Klöden extends with Telekom
Andreas Klöden has extended his contract with Team Telekom until 2004, the team announced this week. The 28-year-old German turned pro in 1998 and enjoyed his best season in 2000, when he won he won six races, including Paris-Nice and Tour of the Basque Country.

He was quickly hyped as a rising star with Tour de France potential, but has been mired with injuries and poor form since then. Telekom officials believe Klöden is on the rise and want to keep the promising racer.
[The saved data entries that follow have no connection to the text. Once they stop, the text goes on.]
(** * Retrieval pipeline of the HR assistant: chunking, embedding, indexing, retrieval

    A shallow embedding of [src/rag/indexer.py], [src/rag/embeddings.py] and
    [src/rag/retriever.py].  Python [str] values are lists of Unicode code
    points, Python [int] values are [Z], dictionaries keyed by strings are
    [gmap]s, and the external services (tokenizer, embedding endpoint, hash
    function, search index) are section variables or small state models. *)

From Stdlib Require Import ZArith QArith Lia String Ascii.
From stdpp Require Import base list gmap strings pretty sorting.

Local Open Scope Z_scope.

(** ** Python strings *)

Module PyStr.

(** A [str] is a sequence of code points. *)
Abbreviation str := (list N).

Definition SPACE : N := 32%N.
Definition NEWLINE : N := 10%N.
Definition DOT : N := 46%N.
Definition QUESTION : N := 63%N.
Definition BANG : N := 33%N.
Definition UNDERSCORE : N := 95%N.
Definition QUOTE : N := 39%N.

(** Literals are written as Rocq strings and read as code points. *)
Definition lit (s : string) : str := N_of_ascii <$> list_ascii_of_string s.

(** [len(s)], for strings and for lists. *)
Definition len {A} (s : list A) : Z := Z.of_nat (length s).

(** [str.isspace] on one code point, which is also the class [\s] of [re]
    for [str] patterns. *)
Definition isspace (c : N) : bool :=
  ((9 <=? c) && (c <=? 13) || (28 <=? c) && (c <=? 32)
   || (c =? 133) || (c =? 160) || (c =? 5760)
   || (8192 <=? c) && (c <=? 8202)
   || (c =? 8232) || (c =? 8233) || (c =? 8239) || (c =? 8287)
   || (c =? 12288))%N.

(** [re.sub(r'\s+', ' ', s)]: every maximal run of whitespace becomes one
    space.  [in_run] tells whether the previous character was whitespace. *)
Fixpoint sub_spaces (in_run : bool) (s : str) : str :=
  match s with
  | [] => []
  | c :: r =>
      if isspace c
      then (if in_run then sub_spaces true r else SPACE :: sub_spaces true r)
      else c :: sub_spaces false r
  end.

Fixpoint lstrip (s : str) : str :=
  match s with
  | [] => []
  | c :: r => if isspace c then lstrip r else s
  end.

Definition rstrip (s : str) : str := reverse (lstrip (reverse s)).

(** [s.strip()] *)
Definition strip (s : str) : str := rstrip (lstrip s).

(** A slice bound as Python resolves it against a length [n]: negative
    bounds count from the end, and every bound is clamped to [0..n]. *)
Definition clamp_index (n i : Z) : Z :=
  if i <? 0 then Z.max (i + n) 0 else Z.min i n.

(** [s[a:b]], for strings and for lists. *)
Definition slice {A} (s : list A) (a b : Z) : list A :=
  let a' := clamp_index (len s) a in
  let b' := clamp_index (len s) b in
  take (Z.to_nat (b' - a')) (drop (Z.to_nat a') s).

(** [s[a:]] *)
Definition slice_from {A} (s : list A) (a : Z) : list A :=
  drop (Z.to_nat (clamp_index (len s) a)) s.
“We are pleased that Andreas will continue to race with Telekom,” said team spokesman Olaf Ludwig. “He has enormous potential and now he’s back to top condition.”

Klöden will be among nine riders starting the Tour in the Telekom colors.

Bölts to retire
Veteran German star Udo Bölts has announced he will retire at the end of the 2003 season. The 37-year-old joined Gerolsteiner after many years with Telekom, where he was a steady strong hand for the big tours as well as a rider capable of winning on his own. The three-time national German champion said he’s just not as fast as he used to be.

Bölts won the Clasica San Sebastian in 1996, the Dauphiné Libéré in 1992 and a stage in the Giro d’Italia. He’s raced in 12 Tours (a German record) and will be starting his 13th on Saturday in Paris.

McGee to race track worlds
Australia’s Bradley McGee, fresh off his win in the Tour de Suisse time trial, will race at the world track championships in Stuttgart, Eurosport reported Monday. McGee will be racing for Fdjeux.com at the Tour de France and is hoping he can shine in Saturday’s opening prologue in Paris. Last year’s individual pursuit champion in Copenhagen will compete on the Australian team July 30 to August 3 in Germany at the track worlds.